5 Common Mistakes to Avoid in Criminal Injury Cases
Steven woke one night to find a robber in his home. In the tussle that followed, Steven suffered a broken rib, but luckily the intruder was caught by the police. Due to the injury, Steven decided to file a criminal injury claim to get compensation for the injuries. It should have been easy for him to get the compensation. But unfortunately, his claim was denied.
Because he made one serious mistake: Steven did not save his medical report or any information showing expenses related to his injuries.
The above hypothetical example shows the consequences of a mistake when it comes to criminal injury cases. What should have been an easy win for Steven turned out to be a complete failure, as he was not able to get the compensation he needed for his injuries.
However, this is not the only mistake that can have disastrous consequences on a case. There are many other blunders that can have negative consequences on a criminal injury case. Let’s take a look at them one by one.
1. Filing after Lapse of Statute of Limitations
Every state in the US apart from Wyoming has a statute of limitations regarding criminal prosecution.

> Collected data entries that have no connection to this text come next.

(** The assignments of [xfer_dequeue]: [q] out of the transfers of [t].  [n] is
    what the horizontal link of [q] names, [e] the record there. *)
Lemma top_dequeue m t nx l1 q l2 rq n e p rp :
  top_ok m t nx (l1 ++ q :: l2) -> NoDup (t :: l1 ++ q :: l2) -> m !! q = Some rq ->
  n = match l2 with [] => n | y :: _ => y end -> m !! n = Some e ->
  (l2 = [] -> (n ∉ (t :: l1 ++ q :: l2)) /\ (is_top_queue e <> 0 \/ nx = UHCI_LP_TERMINATE)) ->
  p = prev_qh rq -> m !! p = Some rp ->
  let m1 := if is_top_queue e =? 0 then <[n := set_prev_qh p e]> m else m in
  let f := if truth (is_top_queue rp) && truth (is_top_queue e) then set_vert_lp UHCI_LP_TERMINATE
           else if truth (is_top_queue rp) then set_vert_lp (horiz_lp rq) else set_horiz_lp (horiz_lp rq) in
  top_ok (<[p := f rp]> m1) t nx (l1 ++ l2).
Proof.
  intros [(rt & Et & A & B & C) H2] Hnd Eq Hn En Hlast Hp Ep. cbv zeta.
  apply list.NoDup_cons in Hnd as [Ht Hnd]. apply list.NoDup_app in Hnd as (Hnd1 & Hdis & Hnd2). apply list.NoDup_cons in Hnd2 as [Hq2 Hnd2].
  apply not_elem_of_app in Ht as [Ht1 Ht2]. apply not_elem_of_cons in Ht2 as [Htq Ht2].
  apply qchain_app in H2 as [Hc1 Hc2]. destruct Hc2 as [(rq' & Eq' & Q1 & Q2 & Q3 & Q4) Hc2].
  rewrite Eq in Eq'. injection Eq' as <-. rewrite Q2 in Hp. rewrite Q1.
  (* the store after the back reference of the next one is set *)
  set (m1 := if is_top_queue e =? 0 then <[n := set_prev_qh p e]> m else m).
  assert (Hm1 : forall a, a <> n -> m1 !! a = m !! a).
  { intros a Ha. unfold m1. destruct (is_top_queue e =? 0); [|done]. by rewrite lookup_insert_ne. }
  assert (Hn1 : (n ∉ t :: l1)).
  { destruct l2 as [|y l2']; [destruct (Hlast eq_refl) as [Hx _]|subst n].
    - set_solver.
    - apply not_elem_of_cons. split; [set_solver|]. intros Hy. apply (Hdis y Hy). set_solver. }
  assert (Hc2' : qchain m1 p l2 nx).
  { destruct l2 as [|y l2']; [done|]. subst n. destruct Hc2 as [(ry & Ey & Y) Hc2]. rewrite En in Ey. injection Ey as <-.
    apply list.NoDup_cons in Hnd2 as [Hy _]. unfold m1. rewrite (proj2 (Z.eqb_eq _ _)) by apply Y.
    apply (qchain_set_prev m q p y l2' nx e); [|done|done]. split; [exists e; split; [done|]; exact Y|done]. }
  assert (Hc1' : qchain m1 t l1 (to_qh q)).
  { eapply qchain_ext, Hc1. intros a Ha. apply Hm1. intros ->. apply Hn1. by right. }
  assert (Et1 : m1 !! t = Some rt) by (rewrite Hm1; [done|intros ->; apply Hn1; by left]).
  destruct (last_or_nil l1) as [->|(l1' & z & ->)].
  - (* the first transfer: its predecessor is the top queue *)
    cbn [default list.last] in Hp. subst p. rewrite Et in Ep. injection Ep as <-. rewrite A. cbn [truth Z.eqb negb andb].
    cbn [app]. assert (Hv : (if truth (is_top_queue e) then set_vert_lp UHCI_LP_TERMINATE else set_vert_lp (link l2 nx)) rt
      = set_vert_lp (link l2 UHCI_LP_TERMINATE) rt).
    { destruct l2 as [|y l2']; [destruct (Hlast eq_refl) as [_ [Hx|Hx]]|].
      - by rewrite (proj2 (truth_true _)).
      - rewrite Hx. by destruct (truth _).
      - destruct Hc2 as [(ry & Ey & _ & _ & Y & _) _]. subst n. rewrite En in Ey. injection Ey as <-. by rewrite Y. }
    change (truth 1) with true. cbn [andb]. rewrite Hv. split.
    + eexists. rewrite lookup_insert_eq. split; [reflexivity|]. done.
    + eapply qchain_ext, Hc2'. intros a Ha. rewrite lookup_insert_ne; [done|]. intros <-. by apply Ht2.
  - (* its predecessor is another transfer *)
    rewrite last_snoc in Hp. cbn [default] in Hp. unfold id in Hp. subst p.
    assert (Hz : z ∉ l1') by (apply list.NoDup_app in Hnd1 as (_ & Hx & _); intros Hz; apply (Hx z Hz); set_solver).
    assert (Ez1 : m1 !! z = Some rp) by (rewrite Hm1; [done|intros ->; apply Hn1; set_solver]).
    apply qchain_app in Hc1 as [_ [(rz & Ez & _ & _ & Z3 & _) _]]. rewrite Ep in Ez. injection Ez as <-.
    rewrite Z3. cbn [truth Z.eqb negb andb]. split.
    + exists rt. rewrite lookup_insert_ne by set_solver. split; [done|]. split; [done|]. split; [done|].
      rewrite C. rewrite <- !app_assoc. by destruct l1'.
    + apply qchain_app. split.
      * apply (qchain_set_exit m1 l1' z (to_qh q)); [exact Hc1'|done|done].
      * rewrite last_snoc. cbn [default]. eapply qchain_ext, Hc2'. intros a Ha. rewrite lookup_insert_ne; [done|].
        intros <-. apply (Hdis z); set_solver.
Qed.

(** ** Symbolic execution of the driver *)

Section Run.

Context {T : Type} `{ConfigPorts T}.
Implicit Types s : uhcis T.

Lemma bind_load {V B} (c : cell T V) p v s (k : V -> M (uhcis T) B) :
  store_of c s !! p = Some v -> bind (load c p) k s = k v s.
Proof. intros E. unfold bind, load. by rewrite E. Qed.

Lemma bind_update {V B} (c : cell T V) p f v s (k : unit -> M (uhcis T) B) :
  store_of c s !! p = Some v -> bind (update c p f) k s = k tt (with_store c (<[p := f v]> (store_of c s)) s).
Proof. intros E. unfold update. rewrite bind_assoc, (bind_load _ _ _ _ _ E). reflexivity. Qed.

Definition calm s : Prop := cpu_room 1 (cpu (hkern (gheap s))).

Lemma gk_ok {A B} (m : M kst A) a s (k : A -> M (uhcis T) B) :
  m (hkern (gheap s)) = Ret (a, hkern (gheap s)) -> bind (gk m) k s = k a s.
Proof. intros E. unfold bind, gk, gh, hop, zoom. rewrite E. by destruct s as [[] ? ? ? ? ? ? ? ? ? ? ? ? ? ? ?]. Qed.

Lemma lock_uh_run {B} u uh s (k : unit -> M (uhcis T) B) :
  uhs s !! u = Some uh -> xfer_qh_lock uh = SPINLOCK_INIT -> calm s ->
  bind (lock_uh u) k s = k tt (set_uhs (<[u := set_xfer_qh_lock (taken SYNC_IMPL) uh]> (uhs s)) s).
Proof.
  intros E L C. unfold lock_uh. rewrite bind_assoc, (bind_load UH _ _ _ _ E), L, bind_assoc.
  rewrite (gk_ok _ (taken SYNC_IMPL)) by (by apply spinlock_acquire_free). by rewrite (bind_update UH _ _ _ _ _ E).
Qed.

Lemma unlock_uh_run {B} u uh s m (k : unit -> M (uhcis T) B) :
  uhs s = <[u := set_xfer_qh_lock (taken SYNC_IMPL) uh]> m -> m !! u = Some uh -> xfer_qh_lock uh = SPINLOCK_INIT ->
  calm s -> bind (unlock_uh u) k s = k tt (set_uhs m s).
Proof.
  intros E Em L C. unfold unlock_uh.
  assert (E' : store_of UH s !! u = Some (set_xfer_qh_lock (taken SYNC_IMPL) uh)) by (cbn; by rewrite E, lookup_insert_eq).
  rewrite bind_assoc, (bind_load UH _ _ _ _ E'), bind_assoc.
  rewrite (gk_ok _ SPINLOCK_INIT) by (by apply spinlock_release_taken).
  rewrite (bind_update UH _ _ _ _ _ E'). cbn [store_of with_store UH]. rewrite E, insert_insert_eq.
  do 3 f_equal. rewrite <- (insert_id m u uh Em) at 2. f_equal. rewrite <- L. by destruct uh.
Qed.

The purpose of the statute of limitations is to ensure that the prosecution of an individual occurs based upon evidence (eyewitness or physical) that has not deteriorated over time.
Thus, it is essential that you file the case for a criminal injury before the time specified in the statute of limitations lapses. Keep in mind that statutes of limitations apply to all types of crimes except murder, kidnapping, sexual acts with minors, forgery, and arson.

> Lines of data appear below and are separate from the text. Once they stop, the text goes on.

Lemma scheduled_same s s' u uh qs :
  scheduled s u uh qs -> uhs s' = uhs s -> calm s' -> (forall a, a ∈ members qs -> qhs s' !! a = qhs s !! a) ->
  is_Some (qhs s' !! 0) -> scheduled s' u uh qs.
Proof.
  intros (S1 & S2 & S3 & S4 & S5 & S6 & S7) Eu C Hm H0.
  split; [by rewrite Eu|]. split; [done|]. split; [done|]. split; [by eapply queues_ext, S4|]. done.
Qed.

(** [td_build] for a packet of [size] bytes at [data]. *)
Lemma td_build_run s gs n u uh qs x L V pipe p pid size data :
  building s gs u uh qs x L V -> upipes s !! pipe = Some p -> roomy (gheap s) gs (n + 2) ->
  exists c d s' gs', td_build pipe pid size data s = Ret (c, s') /\ c <> 0
    /\ building s' gs' u uh qs x L V /\ roomy (gheap s') gs' n
    /\ tdcs s' !! c = Some d /\ tds s' !! d = Some (built p pid size data) /\ (c ∉ L.*1) /\ (c ∉ free_tdcs s')
    /\ upipes s' = upipes s /\ io s' = io s.
Proof.
  intros [B1 B2 B3 B4 B5 (v & Ev & Hv) (q & Eq & Q1 & Q2) B8 B9 B10] Hp Hr.
  destruct (tdc_alloc_run s gs n B1 Hr) as (c & d & h' & gs' & l' & M & N & E & W & R & Hsub & Hc & Hcl & Hl & Hor & HM & HN).
  set (s1 := set_gheap h' _) in *. pose proof W as [W1 W2 W3 W4 W5 W6 W7 W8 W9 W10 W11].
  destruct (W6 c d Hc) as (Oc & Od & [t Ht]). destruct (owner_qaddr _ _ _ W1 Oc) as (_ & _ & _ & Hc0 & _).
  assert (HcL : c ∉ L.*1).
  { intros Hin. destruct Hor as [Hor|Hor]; [by apply (B10 c Hin)|].
    destruct (tdchain_in _ _ _ _ _ _ B8 Hin) as (d' & _ & E'). congruence. }
  assert (HdL : d ∉ L.*2).
  { intros Hin. destruct (tdchain_in2 _ _ _ _ _ _ B8 Hin) as (c' & Hc' & E').
    assert (c' <> c) by (by intros ->). rewrite <- HM in E' by done. by pose proof (W7 c c' d Hc E') as <-. }
  exists c, d, (set_tds (<[d := built p pid size data]> N) s1), gs'.
  split; [|split; [done|split; [|split; [exact R|]]]].
  - unfold td_build. rewrite (bind_step _ _ _ _ _ E), (proj2 (Z.eqb_neq c 0) Hc0).
    rewrite (bind_load TDC c d) by exact Hc. rewrite (bind_load PIPE pipe p) by exact Hp.
    rewrite (bind_update TD d _ t) by exact Ht. by destruct s.
  - constructor; try done.
    + constructor; try done. intros a e Ea. destruct (W6 a e Ea) as (A & B & D). split_and!; [done|done|].
      apply lookup_insert_is_Some'. by right.
    + eapply scheduled_same; [exact B2|done|exact W3|done|]. apply B2.
    + intros a Ha. destruct (B3 a Ha) as [Ho|Ho]; [left; by apply Hsub|by right].
    + by exists v.
    + by exists q.
    + eapply tdchain_ext, B8.
      * intros a Ha. apply HM. by intros ->.
      * intros a Ha. cbn. rewrite lookup_insert_ne by (by intros ->). apply HN. by intros ->.
    + intros a Ha Hx. apply (B10 a Ha). by apply Hl.
  - split_and!; try done. cbn. by rewrite lookup_insert_eq.
Qed.

(** [xfer_add_tdc] links it behind the others. *)
Lemma xfer_add_tdc_run {B} s gs u uh qs x L V c d t (k : unit -> M (uhcis T) B) :
  building s gs u uh qs x L V -> tdcs s !! c = Some d -> tds s !! d = Some (set_lp UHCI_LP_TERMINATE t) ->
  (c ∉ L.*1) -> (c ∉ free_tdcs s) ->
  exists s', bind (xfer_add_tdc x c) k s = k tt s' /\ building s' gs u uh qs x (L ++ [(c, d)]) (V ++ [t])
    /\ upipes s' = upipes s /\ gheap s' = gheap s.
Proof.
  intros [B1 B2 B3 B4 B5 (v & Ev & Hv) (q & Eq & Q1 & Q2) B8 B9 B10] Hc Hd HcL Hcf.
  pose proof B1 as [W1 W2 W3 W4 W5 W6 W7 W8 W9 W10 W11]. destruct (W6 c d Hc) as (_ & Od & _).
  destruct (owner_qaddr _ _ _ W1 Od) as (Qd & _ & _ & Hd0 & Ed). set (v' := set_td_list (td_list v ++ [c]) v).
  assert (Hnd : NoDup (L ++ [(c, d)]).*1).
  { rewrite fmap_app. apply list.NoDup_app. split; [done|]. split; [|apply NoDup_singleton].
    intros a Ha Hx. apply list_elem_of_singleton in Hx as ->. done. }
  assert (Htk : forall a, a ∈ (L ++ [(c, d)]).*1 -> a ∉ free_tdcs s).
  { intros a. rewrite fmap_app, elem_of_app. intros [Ha|Ha]; [by apply B10|]. by apply list_elem_of_singleton in Ha as ->. }
  assert (Hplace : forall s', xfers s' = <[x := v']> (xfers s) -> free_xfers s' = free_xfers s -> placed s' gs qs).
  { intros s' E1 E2 a Ha. destruct (B3 a Ha) as [Ho|(y & Ey & Hy & Hf)]; [by left|right]. exists y. rewrite E1, E2.
    split_and!; [done| |done]. apply lookup_insert_is_Some'. by right. }
  assert (Hwx : forall y w, <[x := v']> (xfers s) !! y = Some w -> y ∈ owners gs).
  { intros y w Ey. apply lookup_insert_Some in Ey as [[<- _]|[_ Ey]]; eauto. }
  assert (Hwf : forall y, y ∈ free_xfers s -> exists w, <[x := v']> (xfers s) !! y = Some w /\ (xuh w = 0 \/ is_Some (uhs s !! xuh w))).
  { intros y Hy. rewrite lookup_insert_ne by (by intros ->). by apply W11. }
  unfold xfer_add_tdc. rewrite bind_assoc, (bind_load QH _ q) by exact Eq. rewrite bind_assoc, (bind_load TDC c d) by exact Hc.
  rewrite bind_assoc, Ed. destruct (last_or_nil L) as [->|(L' & [c0 d0] & ->)].
  - rewrite Q2. cbn [tlink Z.eqb UHCI_LP_TERMINATE Pos.eqb]. rewrite (bind_update QH _ _ q) by exact Eq.
    rewrite (bind_update XFER x _ v) by exact Ev. fold v'. eexists. split; [reflexivity|]. split; [|done].
    constructor; try done.
    + eapply scheduled_same; [exact B2|done|exact W3| |].
      * intros a Ha. cbn. rewrite lookup_insert_ne; [done|]. intros <-. done.
      * cbn. apply lookup_insert_is_Some'. right. apply B2.
    + by apply Hplace.
    + exists v'. split; [by cbn; rewrite lookup_insert_eq|]. unfold v'. cbn. by rewrite Hv.
    + exists (set_vert_lp d q). split; [by cbn; rewrite lookup_insert_eq|done].
    + destruct V; [|done]. cbn. done.
  - assert (Hq : (vert_lp q =? UHCI_LP_TERMINATE) = false).
    { apply Z.eqb_neq. rewrite Q2. destruct (tdchain_in _ _ _ _ _ c0 B8) as (d' & _ & E'); [rewrite fmap_app; apply elem_of_app; right; left|].
      assert (Hl : exists c1 d1, tlink (L' ++ [(c0, d0)]) UHCI_LP_TERMINATE = d1 /\ tdcs s !! c1 = Some d1).
      { destruct L' as [|[c1 d1] L']; [exists c0, d0|exists c1, d1]; split; [done| |done|]; destruct V; try done; by destruct B8. }
      destruct Hl as (c1 & d1 & -> & E1). destruct (W6 _ _ E1) as (_ & O1 & _).
      destruct (owner_qaddr _ _ _ W1 O1) as ([_ Hm] & _). unfold UHCI_LP_TERMINATE. intros ->. discriminate. }
    rewrite Hq. rewrite bind_assoc, (bind_load XFER x v) by exact Ev. rewrite Hv, fmap_app. cbn [fmap list_fmap fst]. rewrite last_snoc.
    pose proof (tdchain_nodup _ _ _ _ _ W7 B9 B8) as Hnd2.
    rewrite fmap_app in Hnd2. cbn [fmap list_fmap snd] in Hnd2. apply list.NoDup_app in Hnd2 as (_ & Hdis & _).
    assert (E0 : tdcs s !! c0 = Some d0).
    { pose proof (tdchain_length _ _ _ _ _ B8) as Hlen. destruct (last_or_nil V) as [->|(V' & t' & ->)]; [rewrite length_app in Hlen; cbn in Hlen; lia|].
      rewrite !length_app in Hlen. cbn in Hlen. apply tdchain_app in B8 as [_ (A & _)]; [done|lia]. }
    destruct (W6 _ _ E0) as (_ & _ & [t0 Et0]).
    assert (Hd0d : d0 ∉ d :: L'.*2).
    { apply not_elem_of_cons. split; [|intros Hx; apply (Hdis d0 Hx); left]. intros ->. apply HcL.
      rewrite (W7 c c0 d Hc E0), fmap_app. apply elem_of_app. right. left. }
    rewrite bind_assoc, (bind_load TDC c0 d0) by exact E0. rewrite (bind_update TD d0 _ t0) by exact Et0.
    rewrite (bind_update XFER x _ v) by exact Ev. fold v'. eexists. split; [reflexivity|]. split; [|done].
    constructor; try done.
    + constructor; try done. cbn. intros a e Ea. destruct (W6 a e Ea) as (A & B' & D). split_and!; [done|done|].
      apply lookup_insert_is_Some'. by right.
    + by apply Hplace.
    + exists v'. split; [by cbn; rewrite lookup_insert_eq|]. unfold v'. cbn. rewrite Hv. by rewrite !fmap_app.
    + exists q. split; [exact Eq|]. split; [done|]. rewrite Q2. by destruct L' as [|[] ?].
    + by apply tdchain_snoc.
Qed.

(** *** The packets of a transfer

    Packet [i] carries the bytes from [i * mps] on, at most [mps] of them; toggle
    bits alternate. *)

Definition packet (p : upipe) (pid size data : Z) (i : nat) : uhci_transfer_descriptor :=
  let mps := max_packet_size (up_pipe p) in
  built (set_up_toggle ((toggle_bit (up_pipe p) + Z.of_nat i) mod 2) p) pid
    (Z.min mps (size - Z.of_nat i * mps)) (data + Z.of_nat i * mps).

Definition npackets (p : upipe) (size : Z) : nat :=
  let mps := max_packet_size (up_pipe p) in Z.to_nat (Z.max 1 ((size + mps - 1) / mps)).

Definition packets (p : upipe) (pid size data : Z) : list uhci_transfer_descriptor :=
  packet p pid size data <$> seq 0 (npackets p size).

(** The pipe before packet [i]. *)
Definition pipe_at (p : upipe) (i : nat) : upipe := set_up_toggle ((toggle_bit (up_pipe p) + Z.of_nat i) mod 2) p.

Lemma pipe_at_succ p i :
  set_up_toggle (1 - toggle_bit (up_pipe (pipe_at p i))) (pipe_at p i) = pipe_at p (S i).
Proof.
  unfold pipe_at, set_up_toggle. cbn. f_equal. unfold Usb.set_toggle. cbn. f_equal.
  rewrite Nat2Z.inj_succ. zdiv.
Qed.

Lemma built_at p pid size data data' i :
  u32 data' = u32 data -> built (pipe_at p i) pid size data' = built (pipe_at p i) pid size data.
Proof. intros E. unfold built. by rewrite E. Qed.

2. Not Declaring Being Partly Responsible for the Injury
Another common mistake when it comes to criminal injury is not declaring involvement in an act of violence that led to the injury. For instance, suppose that you were involved in a brawl in a public place and the confrontation in which you suffered serious injuries occurred because of your taunting or rude remarks. In this case, if you don’t admit being partly responsible for the crime, it could lead to negative consequences.

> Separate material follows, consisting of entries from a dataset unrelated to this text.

(** The loop over [start_thrds]: the first free control blocks become the threads,
    in order, behind those that are ready. *)
Lemma create_threads_run ts : forall (s : mm D) l ps fl,
  queues (kern s) l (ps ++ fl) -> length ps = length ts -> page_map_lock s = LOCK_INIT ->
  0 <= next_pid (kern s) -> next_pid (kern s) + Z.of_nat (length ts) < 2 ^ 31 -> 0 <= next_stack (kern s) ->
  next_stack (kern s) + Z.of_nat (length ts) * T_KSTACK_SIZE_EACH <= T_KSTACK_AREA_MAX_PADDR ->
  exists k, create_threads rdtsc start_of ts s = Ret (tt, set_kern k s)
    /\ queues k (l ++ ps) fl /\ cpu k = cpu (kern s) /\ next_stack k = next_stack (kern s) + Z.of_nat (length ts) * T_KSTACK_SIZE_EACH
    /\ (forall u, u ∈ l -> unlinked <$> pcbs k !! u = unlinked <$> pcbs (kern s) !! u)
    /\ threads_at (pcbs k) ts ps (next_pid (kern s)) (next_stack (kern s)) (kernel_pdir s).
Proof.
  unfold T_KSTACK_SIZE_EACH, T_KSTACK_AREA_MAX_PADDR.
  induction ts as [|t ts IH]; intros s l ps fl Q Hlen Hl Hn Hnb Hs Hsb; cbn [create_threads length] in *.
  - destruct ps; [|done]. exists (kern s). rewrite app_nil_r. cbn in Q. split_and!; [unfold ret; by rewrite set_kern_same|done|done|lia|done|].
    intros i t p Ht. by rewrite lookup_nil in Ht.
  - destruct ps as [|p ps]; [done|]. cbn [app length] in *.
    destruct (create_thread_ready rdtsc s l p (ps ++ fl) (start_of t) Q) as (k & r & E & Q1 & Hr & P1 & P2 & P3 & P4 & P5 & P6 & P7 & P8 & P9 & P10 & N & S & C & O);
      [unfold T_KSTACK_AREA_MAX_PADDR; lia|done|].
    rewrite (bind_step _ _ _ _ _ E). rewrite s32_small in N by lia. unfold T_KSTACK_SIZE_EACH, T_KSTACK_START_OFFSET in *.
    rewrite u32_small in S, P8, P1 by lia.
    destruct (IH (set_kern k s) (l ++ [p]) ps fl) as (k2 & E2 & Q2 & C2 & S2 & O2 & T2); cbn [kern set_kern page_map_lock]; rewrite ?N, ?S; [done|lia|done|lia|lia|lia|lia|].
    exists k2. rewrite <- app_assoc in Q2. cbn [app] in Q2. split_and!.
    + rewrite E2. by destruct s.
    + exact Q2.
    + by rewrite C2.
    + rewrite S2. cbn [kern set_kern]. rewrite S. lia.
    + intros u Hu. rewrite O2 by (apply elem_of_app; by left). by apply O.
    + intros [|i] t' p' Ht Hp'; cbn in Ht, Hp'.
      * simplify_eq. specialize (O2 p' ltac:(apply elem_of_app; right; left)). cbn [kern set_kern] in O2. rewrite Hr in O2.
        destruct (pcbs k2 !! p') as [r'|]; [|done]. apply (inj Some) in O2. exists r'. split; [done|]. eapply thread_unlinked; [exact O2|].
        cbn [Z.of_nat]. rewrite !Z.add_0_r. constructor; unfold T_KSTACK_START_OFFSET; try done. all: lia.
      * destruct (T2 i t' p' Ht Hp') as (r' & Hr' & R'). exists r'. split; [done|]. cbn [kern set_kern kernel_pdir] in R'. rewrite N, S in R'.
        unfold T_KSTACK_SIZE_EACH in *.
        replace (next_pid (kern s) + Z.of_nat (Datatypes.S i)) with (next_pid (kern s) + 1 + Z.of_nat i) by lia.
        replace (next_stack (kern s) + Z.of_nat (Datatypes.S i) * 8192) with (next_stack (kern s) + 8192 + Z.of_nat i * 8192) by lia. exact R'.
Qed.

3. Not Assisting the Police
After you have reported the crime, it is important that you cooperate with the police, such as by identifying people or the scene of the crime. Your claim for injury due to the criminal act may be denied by the judge if it comes to light that you did not assist the police with their investigation of the crime in which you were injured.
4. Agreeing to the First Settlement
Remember that the initial settlement offered by the defendant’s insurance company will most likely be less than the amount that is due to you. It’s important that you have the offer reviewed by your attorney before signing any document.
5. Not Hiring an Attorney in Criminal Injury Case
An experienced attorney can help ensure that you receive the maximum possible amount from the defendant. The services of a criminal lawyer can also ease the task of navigating through the complex legal system. An attorney can ensure that your legal rights are protected and increase your chances of success in court.